If a contact is made, then whether or not infection is transferred is much like tossing a (loaded) coin. How can a simulation take all this uncertainty into account?

Bill Casselman
University of British Columbia

Just recently, I started thinking about making my own epidemics. On a computer, of course, with a digital population.

What I had in mind was not very sophisticated. I would assemble a population of `people’, a few of which are infected with the virus, and then progress from one day to the next, letting the virus spread around through interactions in the population. At each moment, a person would be in one of several possible states:

  • S Uninfected but susceptible to infection
  • E Infected, but not yet infectious (exposed)
  • A Infectious, but not yet showing symptoms (asymptomatic)
  • Infectious and showing symptoms
  • Recovered, or otherwise incapable of becoming infected (say, through vaccination)

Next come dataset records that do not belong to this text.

(* ===== verification/Selector.v ===== *)
(** Selectors ([crates/core/src/selector.rs]): position queries
    [org:{organization}.{id}...[/**]], parsed, printed and resolved against a
    spine. *)

From S2P Require Import Prelude RustStr Ident Fgrn Forest Spine.

Module SelectorScope.
Inductive t := Node | Subtree.
#[global] Instance t_eq_dec : EqDecision t.
Proof. solve_decision. Defined.
End SelectorScope.

Module Selector.
Record t := new {
  organization : Segment.t;
  path : list NativeId.t;
  scope : SelectorScope.t;
}.

Definition to_string (x : t) : string :=
  "org:" +:+ Segment.as_str (organization x) +:+
  join "" ((λ segment, "." +:+ NativeId.as_str segment) <$> path x) +:+
  (if bool_decide (scope x = SelectorScope.Subtree) then "/**" else "").

Definition from_str (s : string) : result Error.t t :=
  match strip_prefix "org:" s with
  | None => Err (Error.Parse "selector" s "selector must start with org:")
  | Some body =>
      let '(body, scope) :=
        match strip_suffix "/**" body with
        | Some stripped => (stripped, SelectorScope.Subtree)
        | None => (body, SelectorScope.Node)
        end in
      if contains_char "/" body
      then Err (Error.Parse "selector" s "selector path may only end with /**")
      else
        let parts := split "." body in
        organization ← Segment.try_new (default EmptyString (head parts));
        path ← mapM NativeId.try_new (tail parts);
        Ok (new organization path scope)
  end.
(** Two principals, a set and a document of the sample organization. *)
Module GrantSample.
Definition acme : Segment.t := Segment.mk "acme".
Definition alice : Fgrn.t := Fgrn.principal acme (NativeId.mk "alice").
Definition bob : Fgrn.t := Fgrn.principal acme (NativeId.mk "bob").
Definition team : Fgrn.t := Fgrn.principal_set acme (NativeId.mk "team").
Definition doc : Fgrn.t :=
  Fgrn.new acme FgrnKind.Resource (NativeId.mk "doc/1") (Some (Segment.mk "doc"))
    (Some (NativeId.mk "1")).
Definition read : Verb.t := Verb.mk "read".
Definition write : Verb.t := Verb.mk "write".
Definition team_set : PrincipalSet.t := PrincipalSet.mk team SpineSample.eng {[alice; bob]}.
Definition team_grant : Grant.t := Grant.mk doc {[read]} team.
Definition alice_grant : Grant.t := Grant.mk doc {[read; write]} alice.
Definition alice_principal : Principal.t := Principal.mk alice PrincipalKind.Human SpineSample.web.

Lemma team_set_wf : PrincipalSet.wf team_set.
Proof.
  split; [reflexivity..| | |].
  - change (set_Forall (λ m, Fgrn.kind m = FgrnKind.Principal ∨
                             Fgrn.kind m = FgrnKind.PrincipalSet) (PrincipalSet.members team_set)).
    by_eval.
  - by_eval.
  - change (set_Forall (λ m, Fgrn.organization m = acme) (PrincipalSet.members team_set)).
    by_eval.
Qed.
Lemma team_grant_wf : Grant.wf team_grant.
Proof. apply (GrantFacts.grant_try_new_wf doc [read] team). by_eval. Qed.
Lemma alice_grant_wf : Grant.wf alice_grant.
Proof. apply (GrantFacts.grant_try_new_wf doc [read; write] alice). by_eval. Qed.
End GrantSample.

(** Every sequence of [add_member] and [remove_member] calls on a set built
    by [PrincipalSet::try_new] keeps the set well formed (kind, anchor,
    members principals or sets of the same organization, never itself),
    leaves its identity and anchor alone, and its members are exactly those
    whose last edit was an addition. *)
Theorem principal_set_edits f a s ops s' :
  PrincipalSet.try_new f a = Ok s → run_member_ops s ops = Ok s' →
  PrincipalSet.wf s' ∧ PrincipalSet.fgrn s' = f ∧ PrincipalSet.anchor s' = a ∧
  ∀ m, PrincipalSet.contains s' m = true ↔ last_edit m ops False.
Proof.
  intros Hs Hops. pose proof (PrincipalSetFacts.set_try_new_wf _ _ _ Hs) as Hwf.
  apply PrincipalSetFacts.set_try_new_Ok in Hs as (_ & _ & _ & ->).
  destruct (run_member_ops_spec _ _ _ Hwf Hops) as (? & ? & ? & Hm). split_and!; [done..|].
  intros m. unfold PrincipalSet.contains. rewrite bool_decide_eq_true. apply Hm. set_solver.
Qed.

(** Witness: two additions and a removal. *)
Lemma principal_set_edits_witness :
  ∃ s, run_member_ops (PrincipalSet.mk GrantSample.team SpineSample.eng ∅)
         [AddMember GrantSample.alice; AddMember GrantSample.bob; RemoveMember GrantSample.alice]
       = Ok s ∧
    PrincipalSet.wf s ∧ PrincipalSet.contains s GrantSample.bob = true.
Proof.
  set (ops := [AddMember GrantSample.alice; AddMember GrantSample.bob;
               RemoveMember GrantSample.alice]).
  set (s := PrincipalSet.mk GrantSample.team SpineSample.eng {[GrantSample.bob]}).
  assert (run_member_ops (PrincipalSet.mk GrantSample.team SpineSample.eng ∅) ops = Ok s) as Hr
    by by_eval.
  destruct (principal_set_edits GrantSample.team SpineSample.eng _ ops s eq_refl Hr)
    as (Hw & _ & _ & Hm).
  exists s. split_and!; [exact Hr|exact Hw|]. apply Hm. exact I.
Defined.

(** Promotion: sharing a well-formed anchored resource never fails to mint
    an FGRN; it succeeds exactly when the first grant is admissible (actions
    given, grantee a principal or set of the anchor's organization), and then
    the minted FGRN is a well-formed resource of that organization whose
    (type, native id) parts are the request's, the anchor is kept, and the
    grant is a well-formed grant on exactly that FGRN. *)
Theorem share_promotes (q : Promotion.ShareRequest) :
  AnchoredResource.wf (Promotion.resource q) → NativeId.wf (Promotion.native_id q) →
  (∃ p g, Promotion.share q = Ok (p, g) ∧
     Promotion.actions q ≠ [] ∧
     Fgrn.wf (PromotedResource.fgrn p) ∧
     Fgrn.kind (PromotedResource.fgrn p) = FgrnKind.Resource ∧
     Fgrn.resource_parts (PromotedResource.fgrn p) =
       Some (AnchoredResource.resource_type (Promotion.resource q), Promotion.native_id q) ∧
     PromotedResource.anchor p = AnchoredResource.anchor (Promotion.resource q) ∧
     Grant.wf g ∧ Grant.resource g = PromotedResource.fgrn p ∧ Grant.to g = Promotion.to q ∧
     Grant.actions g = list_to_set (Promotion.actions q)) ∨
  (∃ e, Promotion.share q = Err e ∧
     (Promotion.actions q = [] ∨
      (Fgrn.kind (Promotion.to q) ≠ FgrnKind.Principal ∧
       Fgrn.kind (Promotion.to q) ≠ FgrnKind.PrincipalSet) ∨
      Fgrn.organization (Promotion.to q) ≠
        Fgrn.organization (AnchoredResource.anchor (Promotion.resource q)))).
Proof.
  destruct q as [[rt an] n to acts]. unfold AnchoredResource.wf, Promotion.share; simpl.
  intros (Hrt & Han & Hk) Hn. rewrite FgrnFacts.resource_Ok by done. cbn [mbind result_bind].
  set (f := Fgrn.new _ _ _ _ _).
  assert (Fgrn.wf f) as Hf.
  { apply FgrnFacts.wf_built. apply (Fgrn.built_resource (Fgrn.organization an) rt n).
    - by apply FgrnFacts.wf_org.
    - done.
    - done.
    - by apply FgrnFacts.resource_Ok. }
  destruct (Grant.try_new f acts to) as [g|e|w] eqn:Hg.
  - left. pose proof (GrantFacts.grant_try_new_wf _ _ _ _ Hg) as Hwf.
    apply GrantFacts.grant_try_new_Ok in Hg as (? & ? & ? & ? & ->).
    eexists _, _. by split_and!.
  - right. exists e. split; [done|]. unfold Grant.try_new in Hg.
    repeat case_bool_decide; simplify_eq/=; naive_solver.
  - by apply GrantFacts.try_new_not_Stuck in Hg.
Qed.
(* ===== verification/Visibility.v ===== *)
(** Ambient subtree visibility ([crates/core/src/visibility.rs]): whether a
    requester scoped at an org unit sees a resource by position alone, with
    the boundary rule for principal-anchored resources. *)

From S2P Require Import Prelude Ident Fgrn Forest Spine Grants.

Module Visibility.
Inductive ResolvedAnchor :=
| OrgUnit (anchor : Fgrn.t)
| Principal (owner anchored_at : Fgrn.t) (boundary : UserBoundary.t)
| PrincipalSet (anchored_at : Fgrn.t).

Record VisibilityQuery := {
  requester : Fgrn.t;
  scope : Fgrn.t;
  anchor : ResolvedAnchor;
  spine : Spine.t;
}.

Definition expect_kind (fgrn : Fgrn.t) (kind : FgrnKind.t) (reason : string)
    : result Error.t () :=
  if bool_decide (Fgrn.kind fgrn = kind) then Ok ()
  else Err (Error.Spine (Fgrn.to_string fgrn) reason).

Definition subtree_visible (query : VisibilityQuery) : result Error.t bool :=
  if negb (bool_decide (Fgrn.kind (requester query) = FgrnKind.Principal))
  then Err (Error.Spine (Fgrn.to_string (requester query))
              "visibility requester must be a principal")
  else if negb (bool_decide (Fgrn.kind (scope query) = FgrnKind.OrgUnit))
  then Err (Error.Spine (Fgrn.to_string (scope query)) "visibility scope must be an org unit")
  else
    match anchor query with
    | OrgUnit anchor =>
        _ ← expect_kind anchor FgrnKind.OrgUnit "resource anchor must be an org unit";
        Spine.is_at_or_below (spine query) anchor (scope query)
    | PrincipalSet anchored_at =>
        _ ← expect_kind anchored_at FgrnKind.OrgUnit "set anchor must be an org unit";
        Spine.is_at_or_below (spine query) anchored_at (scope query)
    | Principal owner anchored_at boundary =>
        _ ← expect_kind owner FgrnKind.Principal "resource owner must be a principal";
        _ ← expect_kind anchored_at FgrnKind.OrgUnit "owner anchor must be an org unit";
        below ← Spine.is_at_or_below (spine query) anchored_at (scope query);
        if negb below then Ok false
        else if bool_decide (requester query = owner) then Ok true
        else Ok (bool_decide (boundary = UserBoundary.Transparent))
    end.

(** ** The boundary rule *)

(** The org unit a resource sits at. *)
Definition position (a : ResolvedAnchor) : Fgrn.t :=
  match a with OrgUnit u => u | Principal _ u _ => u | PrincipalSet u => u end.
(** An opaque user node hides its resources from everyone but the owner. *)
Definition crosses_boundary (who : Fgrn.t) (a : ResolvedAnchor) : Prop :=
  match a with
  | Principal owner _ UserBoundary.Opaque => who = owner
  | _ => True
  end.
Definition owner_kind_ok (a : ResolvedAnchor) : Prop :=
  match a with Principal owner _ _ => Fgrn.kind owner = FgrnKind.Principal | _ => True end.
Definition visible (q : VisibilityQuery) : Prop :=
  rtc (Spine.edge (spine q)) (position (anchor q)) (scope q) ∧
  crosses_boundary (requester q) (anchor q).

(** The queries that are answered. *)
Record admissible (q : VisibilityQuery) : Prop := {
  adm_requester : Fgrn.kind (requester q) = FgrnKind.Principal;
  adm_scope : Fgrn.kind (scope q) = FgrnKind.OrgUnit;
  adm_owner : owner_kind_ok (anchor q);
  adm_position : Fgrn.kind (position (anchor q)) = FgrnKind.OrgUnit;
  adm_known : is_Some (Spine.units (spine q) !! position (anchor q));
  adm_scope_known : is_Some (Spine.units (spine q) !! scope q);
}.
End Visibility.

Module VisibilityFacts.
Import Visibility.

Lemma expect_kind_Ok f k why : expect_kind f k why = Ok () ↔ Fgrn.kind f = k.
Proof. unfold expect_kind. case_bool_decide; naive_solver. Qed.

Lemma subtree_visible_Ok q :
  Spine.wf (spine q) → admissible q →
  ∃ b, subtree_visible q = Ok b ∧ (b = true ↔ visible q).
Proof.
  intros Hs [Hr Hsc Ho Hp Hk Hsk]. unfold subtree_visible, visible.
  rewrite !bool_decide_eq_true_2 by done. simpl.
  destruct (SpineFacts.below_spec _ _ _ Hs Hk Hsk) as (b & Hb & Hspec).
  destruct q as [who sc a sp]; destruct a as [u|o u bd|u]; simpl in *;
    rewrite !(proj2 (expect_kind_Ok _ _ _)) by done; cbn [mbind result_bind]; rewrite Hb.
  - exists b. naive_solver.
  - cbn [mbind result_bind]. destruct b; simpl; [|exists false; naive_solver].
    case_bool_decide; [exists true; destruct bd; naive_solver|].
    eexists. split; [done|]. rewrite bool_decide_eq_true. destruct bd; naive_solver.
  - exists b. naive_solver.
Qed.

Lemma subtree_visible_admissible q b :
  Spine.wf (spine q) → subtree_visible q = Ok b → admissible q.
Proof.
  intros Hs. unfold subtree_visible.
  case_bool_decide; [simpl|done]. case_bool_decide; [simpl|done].
  destruct q as [who sc a sp]; destruct a as [u|o u bd|u]; simpl in *.
  - intros ([] & ?%expect_kind_Ok & (? & ? & _)%SpineFacts.below_Ok)%bind_Ok; done.
  - intros ([] & ?%expect_kind_Ok & ([] & ?%expect_kind_Ok &
      (? & (? & ? & _)%SpineFacts.below_Ok & _)%bind_Ok)%bind_Ok)%bind_Ok; done.
  - intros ([] & ?%expect_kind_Ok & (? & ? & _)%SpineFacts.below_Ok)%bind_Ok; done.
Qed.

Lemma subtree_visible_not_Stuck q w : Spine.wf (spine q) → subtree_visible q ≠ Stuck w.
Proof.
  intros Hs. pose proof (λ x a w, SpineFacts.below_not_Stuck (spine q) x a w Hs) as Hb.
  unfold subtree_visible, expect_kind.
  repeat (case_match; cbn [mbind result_bind]; try done); try apply Hb;
    (destruct (Spine.is_at_or_below _ _ _) eqn:Hbel; cbn [mbind result_bind];
     repeat case_match; naive_solver).
Qed.
End VisibilityFacts.

(** The boundary rule.  On a well-formed spine [subtree_visible] answers
    exactly the admissible queries (a principal asking from a known org unit
    about a resource whose position is a known org unit) and rejects every
    other one with an error; its answer is [true] exactly when the resource's
    position is at or below the scope and the user boundary does not stop it:
    an opaque principal's resource is seen by its owner only, a transparent
    one, an org unit's and a set's by everyone in scope. *)
Theorem subtree_visible_boundary_rule q :
  Spine.wf (Visibility.spine q) →
  (∃ b, Visibility.admissible q ∧ Visibility.subtree_visible q = Ok b ∧
        (b = true ↔ Visibility.visible q)) ∨
  (∃ e, ¬ Visibility.admissible q ∧ Visibility.subtree_visible q = Err e).
Proof.
  intros Hs. destruct (Visibility.subtree_visible q) as [b|e|w] eqn:Hv.
  - left. pose proof (VisibilityFacts.subtree_visible_admissible _ _ Hs Hv) as Ha.
    destruct (VisibilityFacts.subtree_visible_Ok q Hs Ha) as (b' & Hb' & Hspec).
    rewrite Hb' in Hv. injection Hv as <-. by exists b'.
  - right. exists e. split; [|done]. intros Ha.
    destruct (VisibilityFacts.subtree_visible_Ok q Hs Ha) as (b & ? & _). congruence.
  - by apply VisibilityFacts.subtree_visible_not_Stuck in Hv.
Qed.

(** Witness: alice's opaque document at [web] is visible to her from [eng], not to bob. *)
Lemma subtree_visible_boundary_rule_witness :
  Visibility.visible {| Visibility.requester := GrantSample.alice;
    Visibility.scope := SpineSample.eng; Visibility.spine := SpineSample.spine;
    Visibility.anchor := Visibility.Principal GrantSample.alice SpineSample.web
                           UserBoundary.Opaque |} ∧
  ¬ Visibility.visible {| Visibility.requester := GrantSample.bob;
    Visibility.scope := SpineSample.eng; Visibility.spine := SpineSample.spine;
    Visibility.anchor := Visibility.Principal GrantSample.alice SpineSample.web
                           UserBoundary.Opaque |}.
Proof.
  split.
  - match goal with |- Visibility.visible ?q =>
      assert (Visibility.subtree_visible q = Ok true) as E by by_eval;
      destruct (subtree_visible_boundary_rule q SpineSample.spine_wf)
        as [(b & _ & Hb & Hi)|(e & _ & He)]; [apply Hi|]; congruence end.
  - match goal with |- ¬ Visibility.visible ?q =>
      assert (Visibility.subtree_visible q = Ok false) as E by by_eval;
      destruct (subtree_visible_boundary_rule q SpineSample.spine_wf)
        as [(b & _ & Hb & Hi)|(e & _ & He)]; [intros H%Hi|]; congruence end.
Defined.

(** Visibility is monotone in the scope and bounded by it: what is visible
    from a unit is visible from every unit above it, and nothing outside the
    subtree of the scope is ever visible, even to its owner. *)
Theorem subtree_visible_scope_monotone q wider :
  Spine.wf (Visibility.spine q) →
  Visibility.subtree_visible q = Ok true →
  Spine.is_at_or_below (Visibility.spine q) (Visibility.scope q) wider = Ok true →
  Fgrn.kind wider = FgrnKind.OrgUnit →
  Visibility.subtree_visible
    {| Visibility.requester := Visibility.requester q; Visibility.scope := wider;
       Visibility.anchor := Visibility.anchor q; Visibility.spine := Visibility.spine q |}
  = Ok true ∧
  Spine.is_at_or_below (Visibility.spine q) (Visibility.position (Visibility.anchor q))
    (Visibility.scope q) = Ok true.
Proof.
  intros Hs Hv Hb Hk.
  pose proof (VisibilityFacts.subtree_visible_admissible _ _ Hs Hv) as Ha.
  destruct (VisibilityFacts.subtree_visible_Ok q Hs Ha) as (b & Hb' & Hspec).
  assert (b = true) as -> by congruence. destruct (proj1 Hspec eq_refl) as [Hbel Hcr].
  apply SpineFacts.below_Ok in Hb as (_ & Hw & Hr); [|done]. destruct Ha as [? ? ? ? Hpos Hsc].
  split.
  - set (q' := Visibility.Build_VisibilityQuery _ _ _ _).
    destruct (VisibilityFacts.subtree_visible_Ok q') as (b & -> & Hspec'); [done|by split|].
    f_equal. apply Hspec'. split; [|done]. simpl. etrans; [done|]. by apply Hr.
  - destruct (SpineFacts.below_spec _ _ _ Hs Hpos Hsc) as (b & -> & Hb).
    f_equal. by apply Hb.
Qed.

(** Witness: what alice sees from [web] she sees from [eng]. *)
Lemma subtree_visible_scope_monotone_witness :
  Visibility.subtree_visible {| Visibility.requester := GrantSample.alice;
    Visibility.scope := SpineSample.eng; Visibility.spine := SpineSample.spine;
    Visibility.anchor := Visibility.OrgUnit SpineSample.web |} = Ok true.
Proof.
  apply (subtree_visible_scope_monotone {| Visibility.requester := GrantSample.alice;
    Visibility.scope := SpineSample.web; Visibility.spine := SpineSample.spine;
    Visibility.anchor := Visibility.OrgUnit SpineSample.web |} SpineSample.eng
    SpineSample.spine_wf); by_eval.
Defined.

(** An upsert settles: whatever was stored, writing the decided payload and
    deciding the same incoming value again is a no-op; and on values without
    floating-point numbers a no-op means that the stored value is the
    incoming one. *)
Theorem decide_upsert_settles existing incoming :
  (∀ p, Upsert.decide_upsert existing incoming = Upsert.Changed p →
     p = incoming ∧ Upsert.decide_upsert (Some p) incoming = Upsert.NoOp) ∧
  (Upsert.decide_upsert existing incoming = Upsert.NoOp →
     ∃ v, existing = Some v ∧ (JsonFacts.float_free v = true → v = incoming)).
Proof.
  unfold Upsert.decide_upsert. split.
  - intros p Hp. assert (p = incoming) as -> by (repeat case_match; congruence).
    by rewrite JsonFacts.eqb_refl.
  - destruct existing as [v|]; [|done]. destruct (Json.eqb v incoming) eqn:He; [|done].
    intros _. exists v. split; [done|]. intros Hf. by apply JsonFacts.eqb_eq.
Qed.
(** One mutation keeps every entry's place, identity and key, and moves its
    status forward only. *)
Lemma run_step keys o i e :
  keys !! i = Some e →
  ∃ e', run keys o !! i = Some e' ∧ key_id e' = key_id e ∧
    public_key_pem e' = public_key_pem e ∧ status_le (key_status e) (key_status e').
Proof.
  intros Hi. unfold run, transition. destruct o as [ne|k|k ne now grace].
  - exists e. simpl. rewrite lookup_app_l by (by eapply lookup_lt_Some). done.
  - unfold revoke_key_transition. destruct (revoke_entries keys k) as [l|] eqn:Hr; simpl; [|by exists e].
    apply revoke_entries_Some in Hr as (j & e0 & _ & Hj & Hs & ->).
    destruct (decide (i = j)) as [<-|Hne].
    + rewrite list_lookup_insert_eq by (by eapply lookup_lt_Some). simplify_eq.
      eexists. split_and!; [done..|]. simpl. by destruct (key_status e).
    + rewrite list_lookup_insert_ne by done. by exists e.
  - unfold rotate_key_transition. destruct (rotate_entries keys k ne now grace) as [l| |] eqn:Hr;
      simpl; [|by exists e..].
    apply rotate_entries_Ok in Hr as (j & e0 & _ & Hj & Hs & ->).
    rewrite lookup_app_l by (rewrite length_insert; by eapply lookup_lt_Some).
    destruct (decide (i = j)) as [<-|Hne].
    + rewrite list_lookup_insert_eq by (by eapply lookup_lt_Some). simplify_eq.
      eexists. split_and!; [done..|]. by rewrite Hs.
    + rewrite list_lookup_insert_ne by done. by exists e.
Qed.

Lemma run_all_step ops keys i e :
  keys !! i = Some e →
  ∃ e', foldl run keys ops !! i = Some e' ∧ key_id e' = key_id e ∧
    public_key_pem e' = public_key_pem e ∧ status_le (key_status e) (key_status e').
Proof.
  revert keys e. induction ops as [|o ops IH]; intros keys e Hi; simpl; [by exists e|].
  destruct (run_step keys o i e Hi) as (e1 & H1 & Hk1 & Hp1 & Hs1).
  destruct (IH _ _ H1) as (e2 & H2 & Hk2 & Hp2 & Hs2). exists e2.
  split_and!; [done|congruence..|by etrans].
Qed.
End SigningKeyFacts.

(** A signing key never regains power: through any sequence of generate,
    rotate and revoke operations (rejected ones included) every stored key
    keeps its position, id and public key and its status only moves forward
    (active, rotating, revoked); so a key unusable at an instant because it
    is revoked stays unusable, and a rotating key keeps its deadline. *)
Theorem signing_keys_monotone ops keys i e now later :
  keys !! i = Some e → SigningKey.is_active e now = false → (now ≤ later)%Z →
  ∃ e', foldl SigningKey.run keys ops !! i = Some e' ∧
        SigningKey.key_id e' = SigningKey.key_id e ∧
        SigningKey.public_key_pem e' = SigningKey.public_key_pem e ∧
        SigningKey.status_le (SigningKey.key_status e) (SigningKey.key_status e') ∧
        SigningKey.is_active e' later = false.
Proof.
  intros Hi Hn Hle. destruct (SigningKeyFacts.run_all_step ops keys i e Hi)
    as (e' & H & Hk & Hp & Hs). exists e'. split_and!; [done..|].
  unfold SigningKey.is_active in *.
  destruct (SigningKey.key_status e), (SigningKey.key_status e'); simpl in Hs; try done.
  bool_prop. subst. apply bool_decide_eq_false. lia.
Qed.

(** Witness: a key rotated out at 10 is unusable at 20 and stays so. *)
Lemma signing_keys_monotone_witness :
  let k := SigningKey.mk "k1" "pem" (SigningKey.Rotating 10) 0 (Some 10%Z) in
  ∃ e', foldl SigningKey.run [k]
          [SigningKey.Generate (SigningKey.mk "k2" "pem2" SigningKey.Active 15 None);
           SigningKey.Rotate "k1" (SigningKey.mk "k3" "pem3" SigningKey.Active 16 None) 16 24;
           SigningKey.Revoke "k1"] !! 0 = Some e' ∧
    SigningKey.key_status e' = SigningKey.Revoked ∧ SigningKey.is_active e' 30 = false.
Proof.
  intros k.
  destruct (signing_keys_monotone
    [SigningKey.Generate (SigningKey.mk "k2" "pem2" SigningKey.Active 15 None);
     SigningKey.Rotate "k1" (SigningKey.mk "k3" "pem3" SigningKey.Active 16 None) 16 24;
     SigningKey.Revoke "k1"] [k] 0 k 20 30) as (e' & He & _ & _ & _ & Ha).
  - reflexivity.
  - reflexivity.
  - discriminate.
  - exists e'. split_and!; [exact He| |exact Ha]. vm_compute in He.
    injection He as <-. reflexivity.
Defined.

(** Rotation overlaps the old and the new key: it succeeds exactly on a
    known, active key; then the target is accepted until [now + grace] and
    not after, the new entry is appended, and every other entry is the same;
    otherwise the error says not found, or conflict for a rotating or revoked
    key. *)
Theorem rotate_entries_overlap existing target ne now grace :
  (∃ i e, SigningKey.position target existing = Some i ∧ existing !! i = Some e ∧
     SigningKey.key_status e = SigningKey.Active ∧
     ∃ l, SigningKey.rotate_entries existing target ne now grace = Ok l ∧
       length l = S (length existing) ∧ last l = Some ne ∧
       (∀ j, j ≠ i → j < length existing → l !! j = existing !! j) ∧
       ∃ e', l !! i = Some e' ∧ SigningKey.key_id e' = target ∧
         ∀ t, SigningKey.is_active e' t = true ↔ (t < now + grace)%Z) ∨
  (∃ err, SigningKey.rotate_entries existing target ne now grace = Err err ∧
     ((SigningKey.position target existing = None ∧ ∃ m, err = CpError.NotFound m) ∨
      (∃ i e, SigningKey.position target existing = Some i ∧ existing !! i = Some e ∧
        SigningKey.key_status e ≠ SigningKey.Active ∧ ∃ m, err = CpError.Conflict m))).
Proof.
  destruct (SigningKey.position target existing) as [i|] eqn:Hp.
  2: { right. unfold SigningKey.rotate_entries. rewrite Hp. simpl. eauto 10. }
  destruct (SigningKeyFacts.position_Some _ _ _ Hp) as (e & He & Hk).
  destruct (decide (SigningKey.key_status e = SigningKey.Active)) as [Hs|Hs].
  - left. exists i, e. split_and!; [done..|]. eexists. split.
    { apply SigningKeyFacts.rotate_entries_Ok. eauto 10. }
    pose proof (lookup_lt_Some _ _ _ He) as Hlt. split_and!.
    + rewrite length_app, length_insert. simpl. lia.
    + by rewrite last_snoc.
    + intros j Hj Hlen. rewrite lookup_app_l by (by rewrite length_insert).
      by rewrite list_lookup_insert_ne.
    + eexists. split; [rewrite lookup_app_l by (by rewrite length_insert);
        by apply list_lookup_insert_eq|]. split; [done|].
      intros t. unfold SigningKey.is_active. simpl. by rewrite bool_decide_eq_true.
  - right. unfold SigningKey.rotate_entries. rewrite Hp. simpl. rewrite He.
    destruct (SigningKey.key_status e) eqn:Hst; [done| |];
      (eexists; split; [done|]; right; exists i, e; split_and!; [done..| |by eexists]; congruence).
Qed.

(** The organization lifecycle.  No transition leads back to [Draft] and
    none leaves [Deleted]; a verb's handler appends exactly when the verb is
    valid from the current status, and then [transition_to] succeeds (its
    error branch is dead), keeps identity, configuration and creation time,
    and moves the status to the verb's target; a record already at the
    target appends nothing. *)
Theorem lifecycle_decides v o now :
  (∀ a, rtc Organization.step OrgStatus.Deleted a → a = OrgStatus.Deleted) ∧
  (∀ a, ¬ Organization.step a OrgStatus.Draft) ∧
  match LifecycleVerb.decide_transition v o now with
  | LifecycleVerb.NotFound => Organization.status o = OrgStatus.Deleted
  | LifecycleVerb.AlreadyThere => Organization.status o = LifecycleVerb.target v
  | LifecycleVerb.InvalidTransition from to =>
      from = Organization.status o ∧ to = LifecycleVerb.target v ∧
      LifecycleVerb.valid_from v from = false
  | LifecycleVerb.Append o' =>
      LifecycleVerb.valid_from v (Organization.status o) = true ∧
      Organization.transition_to o (LifecycleVerb.target v) now = Ok o' ∧
      Organization.status o' = LifecycleVerb.target v ∧
      Organization.org_id o' = Organization.org_id o ∧
      Organization.created_at o' = Organization.created_at o ∧
      Organization.updated_at o' = now
  end.
Proof.
  split_and!.
  - intros a Ha. by inversion Ha as [|? b ? Hb]; [|destruct b].
  - by intros [].
  - unfold LifecycleVerb.decide_transition, Organization.transition_to.
    by destruct v, o as [? ? [] ? ? ? ? ?].
Qed.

This is not quite a complete representation of reality. For example, in the current epidemic a very small number of people get reinfected. But it is not too far from being correct.

In general, as the simulation goes on, a person would progress from one state in this list to the next, except of course that being vaccinated is a shortcut from the first to the last state. Infections take place because susceptible persons interact with contagious ones. Even when an interaction takes place, whether or not infection is transmitted is a function of many accidental circumstances (for example, surrounding ventilation) as well as how contagious the infected person is.

There is some further internal detail to some of these states. The degree to which a person is infectious changes in time, usually rising to a peak after a few days, and then decreasing to zero. Hence in a simulation each person has attached to him in addition to (i) a designation of state but also in states A and I (ii) a number measuring infectiousness. A further datum is (iii) the frequency of contacts, especially close contacts, a person has with others. This can change with time. For example, when a person starts showing symptoms, he will presumably reduce the frequency of his contacts.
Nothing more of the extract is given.